I’ve been playing video games for over two decades. When I was very young, it was a way to bond with my mom. We used to spend hours playing together. Well, I played. She watched. It was just a way for us to spend time together.
When I got stuck in a particular game, she would offer “The Wisdom of the Mama” and point me toward something I generally hadn’t already noticed. That bond cemented a love of video games that would ultimately shape the rest of my life.
The way video games are portrayed in the media has been a topic of much frustration for me lately. Every time there’s a shooting in this country, the media turns to violence in video games. It turns out, the perpetrators of such senseless acts of hate and brutality have often never played anything more violent than “Sonic the
Hedgehog.”
Every time this happens, there’s a reoccurring joke within the gaming community of the violent video game argument being “remastered” but still lacking any real content.
Logic doesn’t stop the media at large from demonizing an entire genre of artistic expression, and I use “artistic expression” here purposefully.
For over 26 years, American lawmakers have tried to justify censorship with a supposed desire to protect youth from the corrupting influence of video games. For over 26 years, the game industry has been proactively self-regulatory, and the American courts have deemed the industry’s efforts more than sufficient.
Over two decades worth of litigation have shown that stricter attempts at legislation would lead to a chilling effect on the artistic expression of the men and women creating video games.
Why then, are video games so vilified in the media? Honestly, because it’s easier to target a technology like video games than to look at the actual problems facing our country. Whether you support stricter or looser gun control, it’s clear by the number of shootings that something needs to change.

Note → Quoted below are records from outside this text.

(** X16. For a preferred port with itself and the 50 ports after it within
    0 to 65535: when it is taken, switching is enabled and none of the
    next 50 ports is free, the promise of the resolution is fulfilled with
    port -1, not switched, and a message that names the range as
    [preferred + 1]-[preferred + 50]; the 51 ports have been probed. *)
Theorem resolve_exhausted_in_range
    (preferred : Z) (autoSwitch : option bool) (h : host) :
  0 <= preferred ->
  preferred + 50 <= 65535 ->
  default true autoSwitch = true ->
  ~ free h preferred ->
  (forall p, preferred + 1 <= p <= preferred + 50 -> ~ free h p) ->
  exists msg,
    Checked.getAvailablePort preferred autoSwitch h =
    (Fulfilled {| port := -1; switched := false; message := Some msg |},
     probed (preferred :: seqZ (preferred + 1) 50) h) /\
    msg = "Port " +:+ pretty preferred +:+
      " is in use and no available ports found in range " +:+
      pretty (preferred + 1) +:+ "-" +:+ pretty (preferred + 50) +:+ "." /\
    includes msg (pretty (preferred + 1) +:+ "-" +:+ pretty (preferred + 50)).
Proof.
  intros Hlow Hhigh Hswitch Hbusy Hwindow.
  eexists. split; [| split; [reflexivity |]].
  - rewrite checked_getAvailablePort_in_range by done.
    by rewrite (getAvailablePort_exhausted _ _ _ Hswitch Hbusy Hwindow).
  - do 2 apply includes_prefix_skip. apply includes_range.
Qed.

Lemma crowded_host_taken p : 8080 <= p <= 8130 -> ~ free crowded_host p.
Proof.
  intros Hp [_ Hb]. apply Hb.
  change (p ∈ (list_to_set (seqZ 8080 51) : gset Z)).
  apply elem_of_list_to_set, elem_of_seqZ. lia.
Qed.

Lemma scan_fails_iff_witness :
  exists r,
    fst (Checked.findAvailablePort 8080 None crowded_host) = Fulfilled r /\
    (r = -1 <->
     forall p, 8080 <= p < 8080 + default 50 None -> ~ free crowded_host p).
Proof.
  apply (scan_fails_iff 8080 None crowded_host); [lia | simpl; lia].
Defined.

Lemma resolve_fails_iff_witness :
  exists r,
    fst (Checked.getAvailablePort 8080 None crowded_host) = Fulfilled r /\
    (port r = -1 <->
     ~ free crowded_host 8080 /\
     (default true None = false \/
      forall q, 8080 + 1 <= q <= 8080 + 50 -> ~ free crowded_host q)).
Proof. apply (resolve_fails_iff 8080 None crowded_host); lia. Defined.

America’s mental healthcare system, which is woefully inadequate, could use a bit more consideration. You need only Google “America mental health” to see hundreds of articles, citing dozens of professionals, saying America is facing a “mental health crisis.” But healthcare is a historically difficult issue to resolve. I don’t pretend to have the answers, but again, something needs to change. Regardless, video games aren’t the problem.
The reason I’ve tried so diligently to espouse the value of video games is because I’ve seen the good they can do. I’ve watched week-long streams of people donating their time to speed-run video games for Games Done Quick. GDQ is a twice-yearly marathon that has raised over $16 million dollars combined for Doctors Without Borders and the Prevent Cancer Foundation. Video games have the capacity to be a powerfully positive influence.
According to the Entertainment Software Association, over 150 million Americans play video games. Sixty-four percent of American homes have at least one person who plays video games three or more hours per week, and 60 percent of Americans play daily.
The average gamer is 34 years old, 72 percent are 18 or older and, in fact, there are more women over 18 playing video games than boys under 18. On top of that, over 70 percent of parents say video games are a positive outlet for their children, 67 percent play with their children and 94 percent make sure they’re always aware of the games their children play.
This is to say nothing of the positive influence games have been for me. I’ve suffered from depression and anxiety all my life. Video games have been a lifelong companion; they’ve been a means of escape from a world seemingly intent on the obliteration of any semblance of happiness I manage to scrape together.
Before I met my wife, they were the only solace in a world that felt lifeless and empty. My parents were long divorced, all but one of my friends had abandoned me, my love-life was laughably non-existent and I was stuck in a job that often made me miserable.
In a game, I can be a powerful ruler — an arbiter of justice to the subjects of my kingdom. I can be a superhero: swinging, flying, gliding or running through a city desperate for salvation. I can be a ranger in the darkness of Middle-earth, a ruthless outlaw in the American West, a commander of an intergalactic army or just a man trying to safely deliver humanity’s last hope of curing a deadly fungal infection.
I can be anything.
Who among us has never had dreams of being anything we wanted?